When you listen to “Loser” now (or, even better, if you watch the video), it seems like an engaging, strange song. Not a truly strange song, but a conventionally strange song. The lyrics are faux-Dylan surreal, the music is primitive, and the hook is immediate. The images from the video are like a 16-millimeter art-school project: stock cars from the ’60s, a musician dragging a casket to nowhere, unsexy cheerleaders, a super-rad Rastaman getting high. The experience of watching this in 2010 is like watching Slacker on VHS — the aesthetic has now been duplicated so often it’s impossible to remember how different it once seemed.

It arrived in the pre-Internet era, so deducing what Beck was saying in the chorus was borderline impossible (many thought the Spanish phrase “soy un perdedor” was actually “slide open the door,” which made even less sense). People wanted to figure out what “Smells Likes Teen Spirit” was supposed to mean, but nobody tried that with “Loser.” The first time you heard it, you knew it was about nothing. Beck paradoxically fulfilled his destiny: He sounded like an artist who was lazy on purpose. And this would not have been important if “Loser” had merely been a novelty hit.

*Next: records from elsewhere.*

Lemma amounts_are_prefixed_and_formatted_witness :
  build_story left_to_right thb_request
  = Ok (story_of (build_story left_to_right thb_request))
  /\ amount_texts (story_of (build_story left_to_right thb_request))
     = ["THB 2,500.00"; "THB 2,500.00"; "THB 2,500.00"; "THB 0.00"; "−THB 0.00";
        "<b>THB 2,500.00</b>"].
Proof.
  assert (H : build_story left_to_right thb_request
              = Ok (story_of (build_story left_to_right thb_request)))
    by (vm_compute; reflexivity).
  split; [exact H|].
  destruct (amounts_are_prefixed_and_formatted left_to_right thb_request _ H)
    as (_ & _ & _ & _ & t & Ht & E).
  rewrite E. vm_compute in Ht. injection Ht as <-. vm_compute. reflexivity.
Defined.




(** The notes region of a story, from the request's notes. *)
Lemma notes_region_of_story (alg : sum_algorithm) (data : BookingInvoiceRequest)
    (story : list Flowable) :
  build_story alg data = Ok story ->
  has_notes_region story = truthy (notes data)
  /\ skipn 7 story = (notes_region _build_styles data ++ footer _build_styles)%list.
Proof.
  intros H. apply build_story_inv in H as (rows & t & _ & _ & ->).
  split; [|reflexivity].
  unfold has_notes_region, notes_region.
  destruct (truthy (notes data)); reflexivity.
Qed.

But that’s not what it was.

The first time I heard “Loser” was also the first time I ever heard of Beck, which isn’t unusual. Before it debuted on MTV’s Alternative Nation in January 1994, the network’s flannel-clad VJs were promoting the shit out of “Loser,” no differently than if it had been the newest release from a band that was already mega-famous. This is partly because “Loser” was already (technically) old — it had been released as an indie single on Bong Load Records in March 1993 (Bong Load pressed only 500 vinyl copies, and college radio stations played it immediately). Hipster kids were already aware of who Beck was.

But most of the world is not hip, so we found out on MTV. That alone seemed meaningful. People had been accusing MTV of dictating public taste for years, but now it really was happening: An unknown single by a person we’d never heard of was already famous enough to open an episode of Alternative Nation, the less-edgy offspring of 120 Minutes. It was like waking up the morning after a coup and discovering the new president was a hobo in a scarf.

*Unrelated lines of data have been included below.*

Lemma decrements_once_trans (w1 w2 w3 : World) :
  decrements_once w1 w2 -> decrements_once w2 w3 -> decrements_once w1 w3.
Proof.
  unfold decrements_once.
  intros (I1 & T1 & C1 & L1) (I2 & T2 & C2 & L2).
  repeat split; try congruence; [|auto].
  rewrite I2, I1, T1, C1, <- app_assoc. f_equal.
  destruct (local_closing w1) eqn:E1.
  - specialize (L1 eq_refl). rewrite L1 in *. reflexivity.
  - destruct (local_closing w2) eqn:E2.
    + rewrite (L2 eq_refl). cbn.
      destruct (is_tcp w1 && has_cipher w1)%bool eqn:E;
        cbn; rewrite ?E; reflexivity.
    + cbn. destruct (local_closing w3); reflexivity.
Qed.

Lemma decrements_once_do_close (w : World) (c : CloseCall) :
  decrements_once w (do_close w c).
Proof.
  unfold decrements_once.
  destruct (do_close_frame w c) as (_ & _ & T & C & _).
  destruct (do_close_latches w c) as (L & _).
  pose proof (do_close_incr w c) as I.
  repeat split; try assumption.
  intros H. rewrite L, H. reflexivity.
Qed.

Ltac quiet :=
  unfold decrements_once, local_closing, is_tcp, has_cipher;
  cbn -[Z.add Z.sub Z.opp app];
  repeat split; auto;
  repeat match goal with
         | H : _ = _ |- _ => rewrite H
         end;
  cbn -[Z.add Z.sub Z.opp app];
  repeat match goal with
         | |- context [negb ?b && ?b] => destruct b; cbn -[app]
         | |- context [lh_is_closing ?l] => destruct (lh_is_closing l); cbn -[app]
         end;
  rewrite ?app_nil_r; try reflexivity.

Ltac through_close :=
  rewrite ?close_is_do_close, ?remote_close_is_do_close;
  lazymatch goal with
  | |- decrements_once _ (do_close ?m ?c) =>
    apply (decrements_once_trans _ m);
    [|apply decrements_once_do_close]
  | _ => idtac
  end.

Lemma step_decrements_once (w : World) (e : Event) :
  decrements_once w (step w e).
Proof.
  unfold_handlers; explore; through_close; quiet.
Qed.

(** Whatever happens to a session, [incr_user_tcp_num(-1)] is called at
    most once: the calls after any events are the calls before them with
    one [-1] added if the handler's latch was set by these events, on TCP
    and with a cipher.  The code never calls it with another argument. *)
Theorem tcp_counter_decremented_once_per_run (w : World)
    (tr : list Event) :
  incr_user_tcp_num_calls (run w tr)
  = incr_user_tcp_num_calls w
    ++ (if (negb (local_closing w) && local_closing (run w tr)
            && is_tcp w && has_cipher w)%bool
        then [-1] else []).
Proof.
  enough (decrements_once w (run w tr)) as H by apply H.
  revert w. induction tr as [|e tr IH]; intros w.
  - apply decrements_once_refl.
  - rewrite run_cons.
    apply (decrements_once_trans _ (step w e));
      [apply step_decrements_once | apply IH].
Qed.

(** ** One connect per session *)









(** ** After the close *)

Lemma do_close_shut (w : World) (c : CloseCall) :
  shut w -> shut (do_close w c).
Proof.
  unfold shut, is_tcp, local_closing, has_remote.
  destruct c; close_cases w; evaluate;
    intros (H1 & H2 & H3 & H4 & H5 & H6); repeat split;
    try discriminate; auto.
Qed.

Lemma established_shut (w : World) (c : CloseCall) :
  established w -> shut (do_close w c).
Proof.
  unfold established, shut, is_tcp, local_closing, remote_closing,
    has_remote.
  destruct c; close_cases w; evaluate;
    intros (H1 & H2 & H3 & H4 & H5 & H6 & r & H7 & H8); repeat split;
    try discriminate; auto; try (injection H7 as <-; discriminate H8).
Qed.

Ltac past_close w :=
  rewrite ?close_is_do_close, ?remote_close_is_do_close;
  lazymatch goal with
  | |- _ -> shut (do_close ?m ?c) /\ _ /\ _ =>
    let H := fresh in
    let S := fresh in
    let U := fresh in
    let C := fresh in
    intros H;
    destruct (do_close_untouched m c) as (_ & _ & _ & _ & _ & U & C & _);
    rewrite U, C; clear U C;
    enough (shut m
            /\ t_out (client_transport m) = t_out (client_transport w)
            /\ t_out (upstream_transport m) = t_out (upstream_transport w))
      as (S & U & C)
      by (split; [apply do_close_shut, S | split; assumption]);
    revert H
  | _ => idtac
  end.

Lemma step_shut (w : World) (e : Event) :
  shut w ->
  shut (step w e)
  /\ t_out (client_transport (step w e)) = t_out (client_transport w)
  /\ t_out (upstream_transport (step w e)) = t_out (upstream_transport w).
Proof.
  unfold shut at 1.
  unfold_handlers; explore; past_close w;
    unfold shut, is_tcp, local_closing, has_remote in *;
    cbn -[Z.add Z.sub Z.opp app] in *;
    repeat match goal with
           | H : _ = _ |- _ => rewrite H
           end;
    cbn -[Z.add Z.sub Z.opp app];
    intros (H1 & H2 & H3 & H4 & H5 & H6); repeat split;
    try discriminate; try congruence; auto.
Qed.

Lemma run_shut (tr : list Event) (w : World) :
  shut w ->
  shut (run w tr)
  /\ t_out (client_transport (run w tr)) = t_out (client_transport w)
  /\ t_out (upstream_transport (run w tr)) = t_out (upstream_transport w).
Proof.
  revert w. induction tr as [|e tr IH]; intros w S; [auto|].
  rewrite run_cons.
  destruct (step_shut w e S) as (S' & C & U).
  destruct (IH _ S') as (S'' & C' & U').
  split; [exact S''|]. split; congruence.
Qed.

(** Once either half of an established TCP session has been closed,
    nothing is written to the client or to the upstream any more,
    whatever events follow: chunks from the client and from the upstream
    are dropped, and the stage stays DESTROY with the latch set. *)
Theorem no_bytes_after_close (w : World) (c : CloseCall)
    (tr : list Event) :
  established w ->
  let w' := run (do_close w c) tr in
  client_bytes w' = client_bytes w
  /\ upstream_bytes w' = upstream_bytes w
  /\ local_closing w' = true
  /\ lh_stage (local w') = Some STAGE_DESTROY.
Proof.
  intros E w'. subst w'.
  destruct (run_shut tr _ (established_shut w c E))
    as ((_ & L & S & _) & C & U).
  destruct (do_close_untouched w c) as (_ & _ & _ & _ & _ & U0 & C0 & _).
  unfold client_bytes, upstream_bytes, written.
  rewrite C, U, C0, U0. repeat split; assumption.
Qed.

(** ** Replies on their way to the client *)

Lemma relaying_step_client (c : Cipher) (w : World) (e : Event)
    (rt : RemoteTCP) :
  relaying c w -> remote w = Some rt ->
  t_closing (client_transport w) = false ->
  keeps_open e = true ->
  (forall data, e = ev_data_received data ->
     exists c' plain, decrypt c data = (c', Some plain)) ->
  exists r' : RemoteTCP,
    remote (step w e) = Some r'
    /\ t_closing (client_transport (step w e)) = false
    /\ match e with
       | ev_remote_data_received data =>
         rt_cipher r' = fst (encrypt (rt_cipher rt) data)
         /\ client_bytes (step w e)
            = client_bytes w ++ snd (encrypt (rt_cipher rt) data)
       | _ =>
         rt_cipher r' = rt_cipher rt
         /\ client_bytes (step w e) = client_bytes w
       end.
Proof.
  intros R Hr Hc K D. break_world w. open_phase R. cbn in Hr, Hc. subst r.
  destruct R as (Hci & Hs & Hlr & Hy & Hp & Ht). subst.
  destruct ut as [tc to]. destruct ct as [cc' co]. cbn in Ht, Hc. subst.
  destruct rt as [rtr rci rre rcl]. cbn in Hy. subst.
  destruct e; try discriminate K.
  - destruct (D data eq_refl) as (c' & plain & Hd).
    unfold step, enabled, handle_data_received. cbn. rewrite Hd.
    destruct plain as [|b plain].
    + cbn. eexists. repeat split.
    + destruct Hs as [Hs|Hs]; subst; cbn; eexists; repeat split.
  - cbn. eexists. repeat split.
  - cbn. eexists. repeat split.
  - unfold step, enabled, RemoteTCP_data_received, LocalHandler_write.
    cbn. destruct (encrypt rci data) as [c2 out]. cbn.
    destruct (is_tcp _); cbn; eexists; repeat split;
      unfold client_bytes, written; cbn;
      rewrite map_app, concat_app; cbn; rewrite app_nil_r; reflexivity.
Qed.

Lemma relaying_run_client (tr : list Event) :
  forall (w : World) (c : Cipher) (r : RemoteTCP) (ps : list bytes),
    relaying c w -> remote w = Some r ->
    t_closing (client_transport w) = false ->
    forallb keeps_open tr = true ->
    plaintexts c tr = Some ps ->
    client_bytes (run w tr)
    = client_bytes w ++ List.concat (ciphertexts (rt_cipher r) tr).
Proof.
  induction tr as [|e tr IH]; intros w c r ps R Hr Hc K P.
  - cbn. rewrite app_nil_r. reflexivity.
  - cbn in K. apply andb_true_iff in K as [Ke K].
    rewrite run_cons.
    pose proof (relaying_step c w e R Ke) as S.
    pose proof (relaying_step_client c w e r R Hr Hc Ke) as S'.
    destruct e; try discriminate Ke; cbn in P.
    + destruct (decrypt c data) as [c' [plain|]] eqn:Hd; [|discriminate].
      destruct (plaintexts c' tr) as [ps'|] eqn:P'; [|discriminate].
      destruct (S c' plain eq_refl) as (R' & _).
      destruct S' as (r' & Hr' & Hc' & Ci & B).
      { intros d [= <-]. rewrite Hd. eauto. }
      rewrite (IH _ c' r' ps' R' Hr' Hc' K P'), B, Ci. reflexivity.
    + destruct S as (R' & _).
      destruct S' as (r' & Hr' & Hc' & Ci & B); [discriminate|].
      rewrite (IH _ c r' ps R' Hr' Hc' K P), B, Ci. reflexivity.
    + destruct S as (R' & _).
      destruct S' as (r' & Hr' & Hc' & Ci & B); [discriminate|].
      rewrite (IH _ c r' ps R' Hr' Hc' K P), B, Ci. reflexivity.
    + destruct S as (R' & _).
      destruct S' as (r' & Hr' & Hc' & Ci & B); [discriminate|].
      rewrite (IH _ c r' ps R' Hr' Hc' K P), B, Ci.
      cbn [ciphertexts]. destruct (encrypt (rt_cipher r) data) as [c2 out].
      cbn. rewrite app_assoc. reflexivity.
Qed.

(** With the upstream ready and both transports open, a session relays in
    both directions at once and in order: the upstream gets the client's
    decrypted chunks as they arrive, the client gets what the remote's
    cipher made of the upstream's chunks, each once, whatever the
    interleaving. *)
Theorem ready_session_relays_both_ways (c : Cipher) (w : World)
    (r : RemoteTCP) (tr : list Event) (ps : list bytes) :
  relaying c w -> remote w = Some r ->
  t_closing (client_transport w) = false ->
  forallb keeps_open tr = true ->
  plaintexts c tr = Some ps ->
  upstream_bytes (run w tr) = upstream_bytes w ++ List.concat ps
  /\ client_bytes (run w tr)
     = client_bytes w ++ List.concat (ciphertexts (rt_cipher r) tr).
Proof.
  intros R Hr Hc K P. split.
  - apply (relaying_run tr w c ps R K P).
  - apply (relaying_run_client tr w c r ps R Hr Hc K P).
Qed.

(** ** Chunks that cannot be used *)

Lemma close_latched (w : World) :
  local_closing w = true -> close w = assign_stage STAGE_DESTROY w.
Proof.
  unfold local_closing. intros H. close_cases w; cbn in H;
    try discriminate; evaluate; reflexivity.
Qed.

Lemma close_outcome (w : World) :
  lh_stage (local (close w)) = Some STAGE_DESTROY
  /\ local_closing (close w) = true
  /\ upstream_bytes (close w) = upstream_bytes w
  /\ client_bytes (close w) = client_bytes w
  /\ lh_connect_buffer (local (close w)) = lh_connect_buffer (local w)
  /\ create_connection_calls (close w) = create_connection_calls w.
Proof.
  split; [apply close_stage|].
  rewrite close_is_do_close.
  destruct (do_close_latches w call_local_close) as (L & _).
  destruct (do_close_untouched w call_local_close)
    as (_ & Cc & _ & B & _ & U & C & _).
  unfold upstream_bytes, client_bytes, written. rewrite L, U, C.
  cbn. rewrite orb_true_r. repeat split; assumption.
Qed.

(** A chunk the cipher cannot decrypt, or a chunk for a handler that got
    no cipher for its port, closes the session in whatever stage it is:
    the stage is DESTROY and the latch set, nothing is forwarded in
    either direction, nothing joins the buffer and no connect starts. *)
Theorem undecryptable_chunk_closes_session (w : World) (data : bytes) :
  lh_cipher (local w) = None
  \/ (exists c c' : Cipher,
        lh_cipher (local w) = Some c /\ decrypt c data = (c', None)) ->
  let w' := handle_data_received data w in
  lh_stage (local w') = Some STAGE_DESTROY
  /\ local_closing w' = true
  /\ upstream_bytes w' = upstream_bytes w
  /\ client_bytes w' = client_bytes w
  /\ lh_connect_buffer (local w') = lh_connect_buffer (local w)
  /\ create_connection_calls w' = create_connection_calls w.
Proof.
  intros H w'. subst w'. unfold handle_data_received.
  destruct H as [H|(c & c' & H & Hd)]; rewrite H.
  - apply close_outcome.
  - rewrite Hd. apply (close_outcome (with_local (set_cipher (Some c')) w)).
Qed.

People like to compare “Loser” to Radiohead’s “Creep,” but that relationship is bogus. There’s a narrative to “Creep,” and the protagonist’s self-loathing is supposed to be an authen­tic feeling — when Beck asked people to kill him, only a fool would think he was serious. The Smashing Pumpkins followed “Loser” with the metalesque “Zero,” but that was self-loathing as bandwagon chic — by the fall of ?’95, this was simply the sentiment alt-gods were supposed to have. And “Loser” made that happen, it was lifestyle branding. It made a vision of unspecific, apolitical apathy appear charming and desirable. Overnight, it was so much easier for white people to be cool. All you had to do was look weird and act weirder.

Remember those John Hughes movies from the ’80s, where guys like Andrew McCarthy and his overachieving rich friends inevitably ran the high school? Nobody buys that anymore. It’s a distant reality that seems completely unreal. Ever since MTV decided “Loser” was the future of middle-of-the-road coolness, the under­class has become the overclass. The counterculture has become a product that’s available to everybody. And this didn’t happen naturally; it happened because somebody made that choice and we didn’t know any better. Which, on balance, is probably the greatest thing MTV ever did for anyone.